In computational complexity theory, an interactive proof system is an abstract machine that models computation as the exchange of messages between two parties. The parties, known as prover **P** and verifier **V**, interact by exchanging messages in order to ascertain whether a statement is correct.

The prover is all-powerful and possesses unlimited computational resources, but cannot be trusted, while the verifier has bounded computational power. Messages are sent between the verifier and prover until the verifier can validate or falsify a statement. All interactive proof systems have two key properties:

**Completeness:** if the statement is true, the honest verifier (that is, one following the protocol properly) can be convinced of this fact by a honest prover.

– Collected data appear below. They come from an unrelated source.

Lemma scl_raise h v : scl h (Z.lor v (IXGBE_I2C_CLK_OUT_BY_MAC h)) = true.
Proof. i2c_mask. Qed.
Lemma scl_raise_oe h v : negb (IXGBE_I2C_CLK_OE_N_EN_BY_MAC h =? 0) = true ->
  scl h (Z.lor v (IXGBE_I2C_CLK_OE_N_EN_BY_MAC h)) = true.
Proof. i2c_mask. Qed.
Lemma sda_raise h v : sda h (Z.lor v (IXGBE_I2C_CLK_OUT_BY_MAC h)) = sda h v.
Proof. i2c_mask. Qed.
Lemma sda_raise_oe h v : sda h (Z.lor v (IXGBE_I2C_CLK_OE_N_EN_BY_MAC h)) = sda h v.
Proof. i2c_mask. Qed.
Lemma scl_lower h v : scl h (Z.land (Z.land v (bnot 32 (IXGBE_I2C_CLK_OUT_BY_MAC h)))
  (bnot 32 (IXGBE_I2C_CLK_OE_N_EN_BY_MAC h))) = false.
Proof. i2c_mask. Qed.
Lemma sda_lower h v : sda h (Z.land (Z.land v (bnot 32 (IXGBE_I2C_CLK_OUT_BY_MAC h)))
  (bnot 32 (IXGBE_I2C_CLK_OE_N_EN_BY_MAC h))) = sda h v.
Proof. i2c_mask. Qed.
Lemma sda_set h v : sda h (Z.land (Z.lor v (IXGBE_I2C_DATA_OUT_BY_MAC h))
  (bnot 32 (IXGBE_I2C_DATA_OE_N_EN_BY_MAC h))) = true.
Proof. i2c_mask. Qed.
Lemma scl_set h v : scl h (Z.land (Z.lor v (IXGBE_I2C_DATA_OUT_BY_MAC h))
  (bnot 32 (IXGBE_I2C_DATA_OE_N_EN_BY_MAC h))) = scl h v.
Proof. i2c_mask. Qed.
Lemma sda_clear h v : sda h (Z.land (Z.land v (bnot 32 (IXGBE_I2C_DATA_OUT_BY_MAC h)))
  (bnot 32 (IXGBE_I2C_DATA_OE_N_EN_BY_MAC h))) = false.
Proof. i2c_mask. Qed.
Lemma scl_clear h v : scl h (Z.land (Z.land v (bnot 32 (IXGBE_I2C_DATA_OUT_BY_MAC h)))
  (bnot 32 (IXGBE_I2C_DATA_OE_N_EN_BY_MAC h))) = scl h v.
Proof. i2c_mask. Qed.
Lemma sda_out h v : sda h (Z.lor v (IXGBE_I2C_DATA_OUT_BY_MAC h)) = true.
Proof. i2c_mask. Qed.
Lemma scl_out h v : scl h (Z.lor v (IXGBE_I2C_DATA_OUT_BY_MAC h)) = scl h v.
Proof. i2c_mask. Qed.
Lemma sda_oe h v : sda h v = true -> sda h (Z.lor v (IXGBE_I2C_DATA_OE_N_EN_BY_MAC h)) = true.
Proof. i2c_mask; by intros ->. Qed.
Lemma scl_oe h v : scl h (Z.lor v (IXGBE_I2C_DATA_OE_N_EN_BY_MAC h)) = scl h v.
Proof. i2c_mask. Qed.
Lemma sda_bb h v : sda h (Z.lor v (IXGBE_I2C_BB_EN_BY_MAC h)) = sda h v.
Proof. i2c_mask. Qed.
Lemma scl_bb h v : scl h (Z.lor v (IXGBE_I2C_BB_EN_BY_MAC h)) = scl h v.
Proof. i2c_mask. Qed.
Lemma data_in_oe h v : has (Z.lor v (IXGBE_I2C_DATA_OE_N_EN_BY_MAC h)) (IXGBE_I2C_DATA_IN_BY_MAC h) =
  has v (IXGBE_I2C_DATA_IN_BY_MAC h).
Proof. i2c_mask. Qed.
Definition stop_value h v : Z :=
  Z.lor (Z.land v (bnot 32 (IXGBE_I2C_BB_EN_BY_MAC h)))
    (Z.lor (IXGBE_I2C_DATA_OE_N_EN_BY_MAC h) (IXGBE_I2C_CLK_OE_N_EN_BY_MAC h)).
Lemma scl_stop h v : scl h v = true -> scl h (stop_value h v) = true.
Proof. unfold stop_value. i2c_mask; by intros ->. Qed.
Lemma sda_stop h v : sda h v = true -> sda h (stop_value h v) = true.
Proof. unfold stop_value. i2c_mask; by intros ->. Qed.
End Masks.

**Soundness:** if the statement is false, no cheating/malicious prover can convince the honest verifier that it is true, except with some negligible probability.

Put in different words, the soundness property asserts that the proof verification procedure cannot be “tricked” into accepting false statements. Thus, soundness captures the verifier’s ability to protect itself from being convinced of false statements (no matter what the prover does in order to fool the verifier). On the other hand, completeness captures *simply* the ability of some prover to convince the verifier of true statements (belonging to some predetermined set of true statements). *Note that both properties are essential to the very notion of a proof system.*

## 1.2 Privacy through Zero-Knowledge

Zero-knowledge (interactive) proof systems have the remarkable additional property of yielding nothing beyond the validity of the assertion. Note however that the property makes only sense, if the prover has some secret information — in zk-jargon referred to as **witness** — and wants the verifier to learn no partial information about it.* *Hence, the third magical property of proof systems can be summarized as

**Zero-knowledge:** if the statement is true, no cheating verifier learns anything other than this fact.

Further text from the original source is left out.